(* ===== verification/WorkerDriver.v ===== *)
(** Worker driver (crates/orch-sched/src/driver.rs): one job is restore or
    fork, inject, run, snapshot, destroy; a batch forks its jobs from one
    parent when enough slots are free and restores each otherwise; and the
    bootstrap of the root.

    The functions are procs and tasks over an abstract world that offers the
    worker's calls, a clock and the slot pool.  The deadline of a job is the
    number of awaits that complete before it passes; the loops that wait out
    back-pressure take fuel and are pending for ever when it runs out. *)
From stdpp Require Import pretty.
From S2P Require Import Prelude Types Rng Client Retry HvTypes SynthTypes Tasks.
Local Open Scope string_scope.
Local Open Scope list_scope.

Definition EXHAUSTED_BACKOFF : N := from_millis 5.

Record DriverConfig := mkDriverConfig {
  dv_experiment_seed : N;
  dv_capture : CaptureSpec;
  dv_hard_icount_cap : option GuestInstructions
}.

Record JobSpec := mkJobSpec {
  js_batch_seq : N;
  js_job_idx : N;
  js_parent_snapshot : SnapshotRef;
  js_required_class : option DeterminismClass;
  js_burst : ProvenancedBurst
}.

Inductive JobVerdict := VerdictOk | GuestHang | GuestCrash.
Global Instance JobVerdict_eq_dec : EqDecision JobVerdict.
Proof. solve_decision. Defined.

Definition verdict_from_stop_reason (reason : StopReason) : res ClientError JobVerdict :=
  match reason with
  | BudgetReached | GoalSatisfied | NextSdkEvent => Ok VerdictOk
  | HardCap => Ok GuestHang
  | GuestHalted | StopFaulted => Ok GuestCrash
  | StopUnspecified | StopPaused =>
    Err (mkClientError Internal ("unexpected worker stop reason " +:+ StopReason_debug reason))
  end.

Record ChildCapture := mkChildCapture {
  cc_snapshot : SnapshotRef;
  cc_input_log_id : option InputLogId;
  cc_state_hash : StateHash;
  cc_machine_config_hash : Digest32;
  cc_determinism_class : DeterminismClass;
  cc_icount : GuestInstructions;
  cc_vns : N;
  cc_frame_counter : FrameCount;
  cc_feature_bytes : option (list N);
  cc_fb_lz4 : option (list N);
  cc_fb_info : option FbInfo
}.

Record JobResult := mkJobResult {
  jr_job_idx : N;
  jr_verdict : JobVerdict;
  jr_burst : ProvenancedBurst;
  jr_capture : option ChildCapture;
  jr_sdk_events : list GuestEvent
}.

Record RootCapture := mkRootCapture {
  rc_snapshot : SnapshotRef;
  rc_state_hash : StateHash;
  rc_machine_config_hash : Digest32;
  rc_determinism_class : DeterminismClass;
  rc_icount : GuestInstructions;
  rc_vns : N;
  rc_frame_counter : FrameCount;
  rc_feature_bytes : option (list N);
  rc_fb_lz4 : option (list N);
  rc_fb_info : option FbInfo;
  rc_ready_event : GuestEvent
}.

Record BootstrapSpec := mkBootstrapSpec {
  bs_machine_config : MachineConfig;
  bs_bootstrap_icount_cap : option GuestInstructions
}.

(** ** Inputs of a burst *)

Fixpoint segment_events (base offset : N) (segments : list PadSegment) : list ScheduledEvent * N :=
  match segments with
  | [] => ([], offset)
  | s :: rest =>
    let event := mkScheduledEvent (AtFrame (saturating_add u32_max base offset)) (InPadSet (mkPadSet 0 (seg_buttons s))) in
    let '(events, total) := segment_events base (saturating_add u32_max offset (seg_hold_frames s)) rest in
    (event :: events, total)
  end.

Definition burst_events (burst : PadBurst) (parent_frame : FrameCount)
    : res ClientError (list ScheduledEvent * FrameCount) :=
  match pb_segments burst with
  | [] => Err (mkClientError InvalidRequest "pad burst has no segments")
  | _ =>
    let base := saturating_add u32_max parent_frame 1 in
    let '(events, offset) := segment_events base 0 (pb_segments burst) in
    if (offset =? 0)%N then Err (mkClientError InvalidRequest "pad burst holds zero frames")
    else Ok (events, offset)
  end.

Definition pad_burst (burst : ProvenancedBurst) : res ClientError PadBurst :=
  match bu_body (pv_burst burst) with
  | Pad pad => Ok pad
  | Event _ => Err (mkClientError InvalidRequest "event bursts are not supported by the M3 driver")
  end.

Definition is_backpressure (e : ClientError) : bool := bool_decide (ce_kind e = ResourceExhausted).

(** ** The driver *)

(** A job's index and result; a batch reports one per burst. *)
Abbreviation JobOutput := (N * res ClientError JobResult)%type (only parsing).
Abbreviation BatchOutcome := (list (N * res ClientError JobResult)) (only parsing).

(** The slot view as the driver uses it (orch-sched slots.rs): [acquire]
    waits until a slot is free. *)
Class SlotPool (W : Type) := {
  slots_acquire : option DeterminismClass -> W -> option (res ClientError unit * W);
  slots_try_acquire : W -> bool * W;
  slots_class_check : DeterminismClass -> W -> res ClientError unit;
  permit_drop : W -> W
}.

Section Driver.
Context {W : Type} `{B3 : Blake3, HV : Hypervisor W, RT : Runtime W, SP : SlotPool W}.
(** The text of a [tokio::task::JoinError]. *)
Context (join_error_text : string).
Context (config : DriverConfig).

Definition pause (d : N) : proc W unit := call (fun w => (Ok tt, sleep d w)).
Definition lift {A} (r : res ClientError A) : proc W A := Done r.
(** A look at the state, under the lock. *)
Definition look {A} (f : W -> A) : proc W A := call (fun w => (Ok (f w), w)).

Definition acquire (required : option DeterminismClass) : proc W unit :=
  Await (fun w => match slots_acquire required w with Some (r, w') => Some (Done r, w') | None => None end).
Definition try_acquire : proc W bool := call (fun w => let '(b, w') := slots_try_acquire w in (Ok b, w')).
Definition drop_permit : proc W unit := call (fun w => (Ok tt, permit_drop w)).

(** Dropping a vector of permits. *)
Fixpoint drop_permits (n : nat) : proc W unit :=
  match n with
  | O => mret tt
  | S n' => _ ← drop_permit; drop_permits n'
  end.

(** The ladder from the current attempt on; [remaining] more are allowed. *)
Fixpoint destroy_from (remaining : nat) (lease : Lease) : proc W unit :=
  pthen (call (destroy_vm lease)) (fun r =>
    match r with
    | Ok _ => mret tt
    | Err error =>
      if decide (ce_kind error = NotFound) then mret tt
      else match remaining with
           | O => Done (Err error)
           | S n => _ ← pause (from_millis 2); destroy_from n lease
           end
    | Panic => Done Panic
    end).
Definition destroy_with_retry (lease : Lease) : proc W unit := destroy_from 8 lease.

Definition child_capture (s : TakeSnapshotResponse) : ChildCapture :=
  mkChildCapture (tr_snapshot s) (tr_input_log_id s) (tr_state_hash s) (tr_machine_config_hash s)
    (tr_determinism_class s) (tr_icount s) (tr_vns s) (tr_frame_counter s) (tr_feature_bytes s)
    (tr_fb_lz4 s) (tr_fb_info s).

Definition drive_leased_job_inner (spec : JobSpec) (lease : Lease) (parent_frame : FrameCount) : proc W JobResult :=
  pad ← lift (pad_burst (js_burst spec));
  ef ← lift (burst_events pad parent_frame);
  let '(events, frame_budget) := ef in
  _ ← call (inject_inputs (mkInjectInputsRequest lease events));
  run ← call (run (mkRunRequest lease (FrameBudget frame_budget) (dv_hard_icount_cap config)
                     (Some (dv_capture config))));
  verdict ← lift (verdict_from_stop_reason (rr_reason run));
  let sdk_events := option_list (rr_sdk_event run) in
  if decide (verdict = GuestCrash) then
    _ ← destroy_with_retry lease;
    mret (mkJobResult (js_job_idx spec) verdict (js_burst spec) None sdk_events)
  else
    snapshot ← call (take_snapshot (mkTakeSnapshotRequest lease true (Some (dv_capture config))));
    pthen (destroy_with_retry lease) (fun _ =>
    mret (mkJobResult (js_job_idx spec) verdict (js_burst spec) (Some (child_capture snapshot)) sdk_events)).

Definition drive_leased_job (spec : JobSpec) (lease : Lease) (parent_frame : FrameCount) : proc W JobResult :=
  pthen (drive_leased_job_inner spec lease parent_frame) (fun result =>
    match result with
    | Err _ => pthen (destroy_with_retry lease) (fun _ => Done result)
    | _ => Done result
    end).

(** An allocation, retried while the worker answers with back-pressure. *)
Fixpoint allocate {A} (fuel : nat) (m : st W ClientError A) : proc W A :=
  match fuel with
  | O => pending
  | S n =>
    pthen (call m) (fun r =>
      match r with
      | Err error =>
        if is_backpressure error then _ ← pause EXHAUSTED_BACKOFF; allocate n m else Done (Err error)
      | _ => Done r
      end)
  end.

• • • •

# Work task:
Counting only lines that hold the word "DriverConfig", state how many the material contains, and add nothing.

# Written solution:
2